─── Dataset excerpts ───

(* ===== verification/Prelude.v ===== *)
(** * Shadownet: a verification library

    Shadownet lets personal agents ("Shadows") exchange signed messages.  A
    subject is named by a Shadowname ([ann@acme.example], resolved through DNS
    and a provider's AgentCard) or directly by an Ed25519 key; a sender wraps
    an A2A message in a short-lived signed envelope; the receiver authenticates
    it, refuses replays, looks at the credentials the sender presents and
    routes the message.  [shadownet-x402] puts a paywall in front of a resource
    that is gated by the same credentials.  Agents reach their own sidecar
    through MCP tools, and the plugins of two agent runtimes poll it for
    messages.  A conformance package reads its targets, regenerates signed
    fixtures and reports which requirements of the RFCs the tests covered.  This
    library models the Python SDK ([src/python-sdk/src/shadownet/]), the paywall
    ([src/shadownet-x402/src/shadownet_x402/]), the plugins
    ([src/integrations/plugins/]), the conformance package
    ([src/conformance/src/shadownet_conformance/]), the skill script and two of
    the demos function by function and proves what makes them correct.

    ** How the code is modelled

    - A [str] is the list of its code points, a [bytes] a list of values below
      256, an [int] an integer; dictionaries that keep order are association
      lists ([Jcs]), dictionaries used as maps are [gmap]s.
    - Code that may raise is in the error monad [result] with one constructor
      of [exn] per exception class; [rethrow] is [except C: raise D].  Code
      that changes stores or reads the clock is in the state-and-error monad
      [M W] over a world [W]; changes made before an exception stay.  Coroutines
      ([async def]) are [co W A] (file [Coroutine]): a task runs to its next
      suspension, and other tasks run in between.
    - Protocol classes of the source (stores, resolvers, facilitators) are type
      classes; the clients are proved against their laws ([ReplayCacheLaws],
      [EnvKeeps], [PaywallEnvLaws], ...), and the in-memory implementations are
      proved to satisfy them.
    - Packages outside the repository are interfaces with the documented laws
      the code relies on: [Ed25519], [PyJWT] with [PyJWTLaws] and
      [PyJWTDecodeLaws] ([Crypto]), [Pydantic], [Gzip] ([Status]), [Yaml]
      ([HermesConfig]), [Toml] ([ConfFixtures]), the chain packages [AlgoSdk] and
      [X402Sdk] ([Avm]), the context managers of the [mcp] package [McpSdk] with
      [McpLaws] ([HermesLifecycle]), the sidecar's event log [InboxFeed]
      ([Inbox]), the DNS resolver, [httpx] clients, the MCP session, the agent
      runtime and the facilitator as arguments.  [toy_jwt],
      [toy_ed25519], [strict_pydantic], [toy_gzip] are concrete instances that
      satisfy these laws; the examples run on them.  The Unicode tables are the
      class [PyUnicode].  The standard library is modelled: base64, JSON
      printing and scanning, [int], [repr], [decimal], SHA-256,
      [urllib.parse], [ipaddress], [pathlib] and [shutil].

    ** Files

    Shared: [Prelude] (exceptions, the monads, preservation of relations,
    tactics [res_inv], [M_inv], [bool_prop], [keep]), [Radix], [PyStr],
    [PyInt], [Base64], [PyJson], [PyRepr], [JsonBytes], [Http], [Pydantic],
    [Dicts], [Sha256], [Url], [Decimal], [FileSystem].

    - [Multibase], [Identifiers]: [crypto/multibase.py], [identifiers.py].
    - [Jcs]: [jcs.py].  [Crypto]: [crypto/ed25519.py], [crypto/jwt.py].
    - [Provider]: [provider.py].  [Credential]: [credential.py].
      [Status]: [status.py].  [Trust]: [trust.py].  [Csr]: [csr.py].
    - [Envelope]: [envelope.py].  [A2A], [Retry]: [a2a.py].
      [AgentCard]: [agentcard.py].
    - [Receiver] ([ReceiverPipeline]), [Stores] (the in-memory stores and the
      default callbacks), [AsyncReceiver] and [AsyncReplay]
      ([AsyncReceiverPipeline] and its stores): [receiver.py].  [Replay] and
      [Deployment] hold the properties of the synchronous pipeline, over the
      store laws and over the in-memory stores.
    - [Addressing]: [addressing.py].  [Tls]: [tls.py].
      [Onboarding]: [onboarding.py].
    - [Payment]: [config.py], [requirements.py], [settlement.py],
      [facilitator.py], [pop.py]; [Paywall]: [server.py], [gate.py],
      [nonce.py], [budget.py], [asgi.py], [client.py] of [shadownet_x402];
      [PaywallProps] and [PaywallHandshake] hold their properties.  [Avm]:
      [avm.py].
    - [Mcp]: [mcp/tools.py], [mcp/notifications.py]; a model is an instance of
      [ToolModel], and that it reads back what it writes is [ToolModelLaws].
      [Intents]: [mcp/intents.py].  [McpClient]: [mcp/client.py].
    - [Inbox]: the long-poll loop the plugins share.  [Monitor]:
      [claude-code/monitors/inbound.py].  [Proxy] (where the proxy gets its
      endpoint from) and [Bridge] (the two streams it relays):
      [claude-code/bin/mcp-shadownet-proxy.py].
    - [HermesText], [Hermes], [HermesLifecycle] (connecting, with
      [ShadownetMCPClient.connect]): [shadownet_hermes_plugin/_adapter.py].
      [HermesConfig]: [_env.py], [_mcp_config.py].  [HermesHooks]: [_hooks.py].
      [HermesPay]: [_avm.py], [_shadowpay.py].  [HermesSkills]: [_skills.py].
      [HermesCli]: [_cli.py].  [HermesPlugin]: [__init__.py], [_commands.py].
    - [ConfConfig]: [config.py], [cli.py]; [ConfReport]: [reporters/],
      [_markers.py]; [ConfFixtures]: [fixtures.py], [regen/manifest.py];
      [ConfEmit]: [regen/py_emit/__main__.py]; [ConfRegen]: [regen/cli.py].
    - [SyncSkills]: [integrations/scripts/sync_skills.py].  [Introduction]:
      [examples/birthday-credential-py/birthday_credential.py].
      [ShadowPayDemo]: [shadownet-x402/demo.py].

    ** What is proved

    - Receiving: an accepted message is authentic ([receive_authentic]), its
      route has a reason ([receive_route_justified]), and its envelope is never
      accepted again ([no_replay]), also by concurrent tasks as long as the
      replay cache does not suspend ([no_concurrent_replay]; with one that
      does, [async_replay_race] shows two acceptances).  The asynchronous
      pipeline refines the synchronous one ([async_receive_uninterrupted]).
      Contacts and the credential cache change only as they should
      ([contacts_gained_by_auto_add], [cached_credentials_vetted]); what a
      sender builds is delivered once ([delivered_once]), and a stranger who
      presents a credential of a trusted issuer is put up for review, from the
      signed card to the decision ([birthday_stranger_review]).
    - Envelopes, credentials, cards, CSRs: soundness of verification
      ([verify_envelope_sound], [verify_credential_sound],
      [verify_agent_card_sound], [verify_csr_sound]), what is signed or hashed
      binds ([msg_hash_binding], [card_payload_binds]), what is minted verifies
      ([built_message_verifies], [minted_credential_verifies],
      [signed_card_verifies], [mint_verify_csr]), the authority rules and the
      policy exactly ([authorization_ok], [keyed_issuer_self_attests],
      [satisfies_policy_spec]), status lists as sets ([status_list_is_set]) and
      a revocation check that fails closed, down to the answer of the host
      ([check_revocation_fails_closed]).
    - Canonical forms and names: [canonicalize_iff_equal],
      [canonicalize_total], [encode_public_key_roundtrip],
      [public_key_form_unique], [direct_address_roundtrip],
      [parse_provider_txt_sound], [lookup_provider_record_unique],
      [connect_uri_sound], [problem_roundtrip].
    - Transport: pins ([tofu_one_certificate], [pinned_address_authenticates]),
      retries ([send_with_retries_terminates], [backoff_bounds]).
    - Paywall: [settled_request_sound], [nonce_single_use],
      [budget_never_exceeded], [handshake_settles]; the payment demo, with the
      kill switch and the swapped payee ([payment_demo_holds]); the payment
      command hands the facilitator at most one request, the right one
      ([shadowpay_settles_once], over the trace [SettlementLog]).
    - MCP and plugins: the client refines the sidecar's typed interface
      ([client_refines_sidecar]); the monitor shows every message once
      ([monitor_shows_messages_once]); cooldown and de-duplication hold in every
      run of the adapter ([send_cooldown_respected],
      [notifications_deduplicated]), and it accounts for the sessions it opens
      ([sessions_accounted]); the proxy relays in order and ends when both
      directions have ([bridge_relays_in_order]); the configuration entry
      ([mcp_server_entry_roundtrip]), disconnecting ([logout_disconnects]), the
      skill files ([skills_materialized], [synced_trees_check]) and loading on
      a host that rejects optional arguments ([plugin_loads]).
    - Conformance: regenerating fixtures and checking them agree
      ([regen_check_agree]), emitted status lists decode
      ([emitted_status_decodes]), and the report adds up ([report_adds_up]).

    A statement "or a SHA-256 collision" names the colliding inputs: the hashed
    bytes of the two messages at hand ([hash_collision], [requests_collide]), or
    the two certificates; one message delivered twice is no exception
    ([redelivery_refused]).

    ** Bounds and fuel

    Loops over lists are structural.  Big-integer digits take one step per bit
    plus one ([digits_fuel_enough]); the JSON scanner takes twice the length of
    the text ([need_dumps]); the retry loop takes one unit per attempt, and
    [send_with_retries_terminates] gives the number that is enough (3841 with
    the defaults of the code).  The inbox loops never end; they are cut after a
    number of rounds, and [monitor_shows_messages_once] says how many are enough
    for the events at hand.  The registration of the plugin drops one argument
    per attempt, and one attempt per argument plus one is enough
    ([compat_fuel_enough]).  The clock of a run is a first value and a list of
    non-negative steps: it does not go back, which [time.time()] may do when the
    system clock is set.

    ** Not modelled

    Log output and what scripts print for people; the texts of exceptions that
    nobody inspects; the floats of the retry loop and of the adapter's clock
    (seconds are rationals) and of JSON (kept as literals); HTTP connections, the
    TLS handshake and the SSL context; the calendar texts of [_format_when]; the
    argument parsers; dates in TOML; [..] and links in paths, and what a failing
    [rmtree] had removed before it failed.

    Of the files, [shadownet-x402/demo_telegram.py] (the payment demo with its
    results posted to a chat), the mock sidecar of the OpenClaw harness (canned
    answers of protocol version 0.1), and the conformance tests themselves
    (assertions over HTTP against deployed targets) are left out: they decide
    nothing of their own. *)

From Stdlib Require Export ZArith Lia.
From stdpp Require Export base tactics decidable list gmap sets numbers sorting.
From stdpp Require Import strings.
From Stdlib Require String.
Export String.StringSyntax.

───

### What the task asks
Among the records, how many lines include the string "hashed"? State the number and add nothing.

### Task result
2